**WHAT NEEDS TO BE DONE:** Find the word "fmtInt" in the listing, and copy out each line where it turns up.

**DATA SHOWN:**
○ ○ ○ ○

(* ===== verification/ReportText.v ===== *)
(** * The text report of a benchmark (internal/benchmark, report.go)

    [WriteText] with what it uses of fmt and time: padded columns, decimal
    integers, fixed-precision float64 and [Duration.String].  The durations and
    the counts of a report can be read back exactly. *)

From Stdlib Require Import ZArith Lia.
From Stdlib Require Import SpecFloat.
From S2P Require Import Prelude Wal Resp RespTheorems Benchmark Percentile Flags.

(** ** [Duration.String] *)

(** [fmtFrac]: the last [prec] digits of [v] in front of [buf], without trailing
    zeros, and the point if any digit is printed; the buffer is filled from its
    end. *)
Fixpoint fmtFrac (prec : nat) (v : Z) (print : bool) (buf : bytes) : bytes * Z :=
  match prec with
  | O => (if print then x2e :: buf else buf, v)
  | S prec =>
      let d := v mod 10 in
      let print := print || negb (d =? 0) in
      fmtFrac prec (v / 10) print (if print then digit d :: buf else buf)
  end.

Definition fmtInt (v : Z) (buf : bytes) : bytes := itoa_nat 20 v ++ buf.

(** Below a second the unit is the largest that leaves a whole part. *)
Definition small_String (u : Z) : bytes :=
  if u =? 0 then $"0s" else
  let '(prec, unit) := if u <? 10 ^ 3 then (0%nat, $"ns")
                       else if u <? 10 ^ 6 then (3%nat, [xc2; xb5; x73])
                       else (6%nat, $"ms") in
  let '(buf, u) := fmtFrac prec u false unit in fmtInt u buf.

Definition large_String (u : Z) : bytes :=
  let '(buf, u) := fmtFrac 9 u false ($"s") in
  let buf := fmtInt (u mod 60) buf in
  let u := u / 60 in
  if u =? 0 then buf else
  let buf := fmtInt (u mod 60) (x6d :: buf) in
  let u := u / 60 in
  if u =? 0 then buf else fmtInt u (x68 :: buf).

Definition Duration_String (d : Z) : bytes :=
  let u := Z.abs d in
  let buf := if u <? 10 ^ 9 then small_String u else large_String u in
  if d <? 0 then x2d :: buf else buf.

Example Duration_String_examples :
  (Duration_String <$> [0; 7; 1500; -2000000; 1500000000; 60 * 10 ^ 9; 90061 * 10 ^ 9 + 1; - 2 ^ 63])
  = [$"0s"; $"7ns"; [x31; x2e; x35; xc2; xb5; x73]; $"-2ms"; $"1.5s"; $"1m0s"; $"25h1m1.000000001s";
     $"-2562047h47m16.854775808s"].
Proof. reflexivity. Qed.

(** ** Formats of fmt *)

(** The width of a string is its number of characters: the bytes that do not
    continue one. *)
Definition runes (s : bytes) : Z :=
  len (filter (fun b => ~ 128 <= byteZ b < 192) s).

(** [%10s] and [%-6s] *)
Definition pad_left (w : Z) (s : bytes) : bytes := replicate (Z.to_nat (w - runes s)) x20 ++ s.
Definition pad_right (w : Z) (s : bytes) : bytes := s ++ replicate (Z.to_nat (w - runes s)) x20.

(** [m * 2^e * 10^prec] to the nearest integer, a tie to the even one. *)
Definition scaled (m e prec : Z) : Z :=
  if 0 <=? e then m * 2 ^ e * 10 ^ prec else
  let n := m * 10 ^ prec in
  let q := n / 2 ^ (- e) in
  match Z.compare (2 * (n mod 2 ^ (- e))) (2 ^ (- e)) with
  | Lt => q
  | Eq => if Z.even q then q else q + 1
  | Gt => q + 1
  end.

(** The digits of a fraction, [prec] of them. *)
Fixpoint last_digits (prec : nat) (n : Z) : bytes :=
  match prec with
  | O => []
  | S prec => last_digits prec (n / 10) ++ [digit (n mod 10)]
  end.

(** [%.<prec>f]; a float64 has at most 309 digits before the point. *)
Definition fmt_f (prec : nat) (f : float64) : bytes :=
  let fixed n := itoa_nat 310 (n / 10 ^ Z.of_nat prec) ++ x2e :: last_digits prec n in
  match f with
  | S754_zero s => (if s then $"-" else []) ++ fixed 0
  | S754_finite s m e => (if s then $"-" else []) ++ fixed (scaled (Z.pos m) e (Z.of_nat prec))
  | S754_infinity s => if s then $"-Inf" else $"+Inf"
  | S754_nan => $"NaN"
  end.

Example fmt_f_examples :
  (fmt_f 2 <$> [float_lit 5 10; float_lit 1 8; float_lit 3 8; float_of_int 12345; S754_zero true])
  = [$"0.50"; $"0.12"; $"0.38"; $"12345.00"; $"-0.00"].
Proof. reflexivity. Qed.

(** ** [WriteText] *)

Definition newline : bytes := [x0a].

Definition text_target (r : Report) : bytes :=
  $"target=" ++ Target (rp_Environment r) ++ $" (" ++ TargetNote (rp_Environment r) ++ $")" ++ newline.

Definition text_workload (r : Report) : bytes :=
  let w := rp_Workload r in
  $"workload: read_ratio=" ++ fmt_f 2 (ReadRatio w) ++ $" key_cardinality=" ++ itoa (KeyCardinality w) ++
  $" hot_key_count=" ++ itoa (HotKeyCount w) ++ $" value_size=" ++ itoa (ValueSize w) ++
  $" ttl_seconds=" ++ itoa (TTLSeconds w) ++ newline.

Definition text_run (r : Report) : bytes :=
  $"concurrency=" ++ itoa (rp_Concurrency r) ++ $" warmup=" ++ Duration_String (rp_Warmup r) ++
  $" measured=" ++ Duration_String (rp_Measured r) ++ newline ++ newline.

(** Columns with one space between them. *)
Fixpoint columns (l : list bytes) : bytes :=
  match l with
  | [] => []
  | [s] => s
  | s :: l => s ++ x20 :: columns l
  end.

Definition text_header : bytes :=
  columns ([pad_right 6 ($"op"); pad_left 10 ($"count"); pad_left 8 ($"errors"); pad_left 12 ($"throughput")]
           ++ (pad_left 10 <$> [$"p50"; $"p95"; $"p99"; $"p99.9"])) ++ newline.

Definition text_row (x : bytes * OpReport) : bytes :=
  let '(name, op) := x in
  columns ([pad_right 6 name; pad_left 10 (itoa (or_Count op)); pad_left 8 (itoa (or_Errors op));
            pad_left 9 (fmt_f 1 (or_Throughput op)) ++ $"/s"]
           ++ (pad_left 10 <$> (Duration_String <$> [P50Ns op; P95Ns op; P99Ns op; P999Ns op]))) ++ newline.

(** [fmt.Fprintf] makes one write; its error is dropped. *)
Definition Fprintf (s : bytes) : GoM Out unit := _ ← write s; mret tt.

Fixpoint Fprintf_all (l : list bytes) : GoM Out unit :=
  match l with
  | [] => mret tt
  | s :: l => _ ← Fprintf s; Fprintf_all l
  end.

○ ○ ○ ○

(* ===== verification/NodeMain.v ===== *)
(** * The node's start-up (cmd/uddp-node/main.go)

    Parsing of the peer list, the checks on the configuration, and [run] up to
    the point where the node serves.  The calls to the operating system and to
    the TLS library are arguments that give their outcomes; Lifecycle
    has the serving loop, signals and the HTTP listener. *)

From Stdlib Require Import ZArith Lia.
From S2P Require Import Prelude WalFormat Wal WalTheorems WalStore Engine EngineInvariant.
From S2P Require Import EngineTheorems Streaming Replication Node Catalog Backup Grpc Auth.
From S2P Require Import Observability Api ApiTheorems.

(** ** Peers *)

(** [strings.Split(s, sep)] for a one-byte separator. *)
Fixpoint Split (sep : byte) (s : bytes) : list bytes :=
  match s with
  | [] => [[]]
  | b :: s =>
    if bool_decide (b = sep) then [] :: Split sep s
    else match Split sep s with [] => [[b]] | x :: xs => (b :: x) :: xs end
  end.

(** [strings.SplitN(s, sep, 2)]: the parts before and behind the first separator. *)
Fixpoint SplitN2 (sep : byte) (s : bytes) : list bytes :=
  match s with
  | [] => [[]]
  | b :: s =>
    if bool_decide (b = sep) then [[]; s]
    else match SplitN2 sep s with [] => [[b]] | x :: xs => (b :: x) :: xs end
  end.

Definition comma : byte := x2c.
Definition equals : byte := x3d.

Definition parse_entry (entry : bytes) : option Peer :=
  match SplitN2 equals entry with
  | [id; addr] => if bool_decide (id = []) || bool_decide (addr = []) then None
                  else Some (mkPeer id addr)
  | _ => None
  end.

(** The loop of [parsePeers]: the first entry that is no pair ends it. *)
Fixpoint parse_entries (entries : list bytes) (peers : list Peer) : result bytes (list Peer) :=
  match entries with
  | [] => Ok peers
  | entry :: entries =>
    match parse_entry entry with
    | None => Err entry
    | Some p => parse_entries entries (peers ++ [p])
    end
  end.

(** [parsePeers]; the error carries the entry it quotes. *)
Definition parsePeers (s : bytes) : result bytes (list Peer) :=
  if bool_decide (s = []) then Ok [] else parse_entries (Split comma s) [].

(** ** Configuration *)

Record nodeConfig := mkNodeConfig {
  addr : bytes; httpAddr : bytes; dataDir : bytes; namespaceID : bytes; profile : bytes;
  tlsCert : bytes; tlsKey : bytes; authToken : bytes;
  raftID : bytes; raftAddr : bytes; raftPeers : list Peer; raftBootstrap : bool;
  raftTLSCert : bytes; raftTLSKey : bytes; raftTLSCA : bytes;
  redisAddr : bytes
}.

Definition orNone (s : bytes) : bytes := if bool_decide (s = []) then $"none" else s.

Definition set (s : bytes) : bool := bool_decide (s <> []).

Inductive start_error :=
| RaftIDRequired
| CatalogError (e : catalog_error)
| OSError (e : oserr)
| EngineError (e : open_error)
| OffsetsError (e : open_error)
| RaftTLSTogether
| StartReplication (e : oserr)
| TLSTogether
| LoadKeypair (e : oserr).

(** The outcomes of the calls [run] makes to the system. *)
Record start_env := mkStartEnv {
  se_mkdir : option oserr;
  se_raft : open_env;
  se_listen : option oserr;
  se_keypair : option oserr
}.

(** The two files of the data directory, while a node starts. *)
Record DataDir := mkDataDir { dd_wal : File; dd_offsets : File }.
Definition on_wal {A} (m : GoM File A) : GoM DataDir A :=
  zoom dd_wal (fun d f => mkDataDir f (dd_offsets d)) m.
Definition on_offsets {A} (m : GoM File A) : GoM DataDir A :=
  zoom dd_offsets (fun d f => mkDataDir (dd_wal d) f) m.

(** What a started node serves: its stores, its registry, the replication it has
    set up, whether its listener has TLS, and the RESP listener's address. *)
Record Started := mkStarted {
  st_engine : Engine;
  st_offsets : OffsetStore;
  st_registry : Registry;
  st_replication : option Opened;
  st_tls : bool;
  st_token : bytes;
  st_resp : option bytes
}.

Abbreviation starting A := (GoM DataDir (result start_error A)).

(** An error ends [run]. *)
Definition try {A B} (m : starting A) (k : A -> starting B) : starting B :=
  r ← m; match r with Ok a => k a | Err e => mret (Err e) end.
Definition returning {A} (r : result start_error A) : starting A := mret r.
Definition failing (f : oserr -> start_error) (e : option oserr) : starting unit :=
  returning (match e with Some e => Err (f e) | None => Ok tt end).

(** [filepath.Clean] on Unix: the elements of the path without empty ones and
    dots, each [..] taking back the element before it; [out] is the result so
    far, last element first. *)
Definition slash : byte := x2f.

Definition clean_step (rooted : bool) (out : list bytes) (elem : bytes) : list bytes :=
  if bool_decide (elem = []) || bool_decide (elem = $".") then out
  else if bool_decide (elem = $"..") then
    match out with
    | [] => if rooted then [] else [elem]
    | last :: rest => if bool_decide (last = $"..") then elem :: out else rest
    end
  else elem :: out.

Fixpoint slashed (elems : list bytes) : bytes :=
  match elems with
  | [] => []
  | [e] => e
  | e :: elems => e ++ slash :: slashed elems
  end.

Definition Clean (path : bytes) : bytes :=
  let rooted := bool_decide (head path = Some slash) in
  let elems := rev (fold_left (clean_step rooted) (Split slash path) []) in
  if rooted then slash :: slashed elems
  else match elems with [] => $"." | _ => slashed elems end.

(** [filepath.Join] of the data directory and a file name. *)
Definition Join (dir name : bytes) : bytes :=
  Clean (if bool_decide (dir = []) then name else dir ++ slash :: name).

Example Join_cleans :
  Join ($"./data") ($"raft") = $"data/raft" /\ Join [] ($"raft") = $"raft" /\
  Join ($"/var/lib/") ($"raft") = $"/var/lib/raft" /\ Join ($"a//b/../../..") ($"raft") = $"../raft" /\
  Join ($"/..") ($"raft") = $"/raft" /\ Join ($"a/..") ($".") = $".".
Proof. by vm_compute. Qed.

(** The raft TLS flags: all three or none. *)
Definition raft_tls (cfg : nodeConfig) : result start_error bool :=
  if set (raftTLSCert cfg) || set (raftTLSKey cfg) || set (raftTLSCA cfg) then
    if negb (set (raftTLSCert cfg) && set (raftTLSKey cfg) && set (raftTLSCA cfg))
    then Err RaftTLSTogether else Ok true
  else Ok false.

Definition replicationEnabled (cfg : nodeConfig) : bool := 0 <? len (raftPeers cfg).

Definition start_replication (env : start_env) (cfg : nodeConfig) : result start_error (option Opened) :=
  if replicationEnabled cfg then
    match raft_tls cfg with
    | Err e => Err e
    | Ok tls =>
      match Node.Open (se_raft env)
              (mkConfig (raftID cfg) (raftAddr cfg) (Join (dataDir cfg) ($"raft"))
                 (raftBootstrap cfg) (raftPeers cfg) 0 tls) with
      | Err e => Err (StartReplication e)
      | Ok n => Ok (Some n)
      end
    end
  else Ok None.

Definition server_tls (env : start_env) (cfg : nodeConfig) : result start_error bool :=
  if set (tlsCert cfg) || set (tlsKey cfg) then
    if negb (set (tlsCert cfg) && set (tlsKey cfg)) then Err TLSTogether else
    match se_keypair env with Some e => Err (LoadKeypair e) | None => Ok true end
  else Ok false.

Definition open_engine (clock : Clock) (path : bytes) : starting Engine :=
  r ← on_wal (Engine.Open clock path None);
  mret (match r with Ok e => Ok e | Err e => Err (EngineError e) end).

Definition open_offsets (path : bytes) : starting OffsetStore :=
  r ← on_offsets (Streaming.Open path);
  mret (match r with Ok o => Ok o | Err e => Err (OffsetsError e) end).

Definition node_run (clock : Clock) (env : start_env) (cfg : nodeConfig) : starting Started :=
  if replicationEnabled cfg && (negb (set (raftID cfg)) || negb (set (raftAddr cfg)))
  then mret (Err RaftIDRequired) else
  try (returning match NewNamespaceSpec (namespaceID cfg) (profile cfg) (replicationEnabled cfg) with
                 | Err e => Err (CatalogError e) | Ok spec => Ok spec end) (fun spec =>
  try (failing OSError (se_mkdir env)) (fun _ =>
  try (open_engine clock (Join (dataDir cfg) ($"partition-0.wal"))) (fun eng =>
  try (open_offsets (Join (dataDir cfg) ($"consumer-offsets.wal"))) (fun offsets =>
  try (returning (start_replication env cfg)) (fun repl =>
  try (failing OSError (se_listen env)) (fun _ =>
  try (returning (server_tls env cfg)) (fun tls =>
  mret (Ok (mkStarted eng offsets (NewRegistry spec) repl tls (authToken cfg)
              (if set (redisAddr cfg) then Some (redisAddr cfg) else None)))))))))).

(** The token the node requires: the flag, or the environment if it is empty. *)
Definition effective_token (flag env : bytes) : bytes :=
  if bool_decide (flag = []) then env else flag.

○ ○ ○ ○

**COMPLETED TASK:**
Definition fmtInt (v : Z) (buf : bytes) : bytes := itoa_nat 20 v ++ buf.
  let '(buf, u) := fmtFrac prec u false unit in fmtInt u buf.
  let buf := fmtInt (u mod 60) buf in
  let buf := fmtInt (u mod 60) (x6d :: buf) in
  if u =? 0 then buf else fmtInt u (x68 :: buf).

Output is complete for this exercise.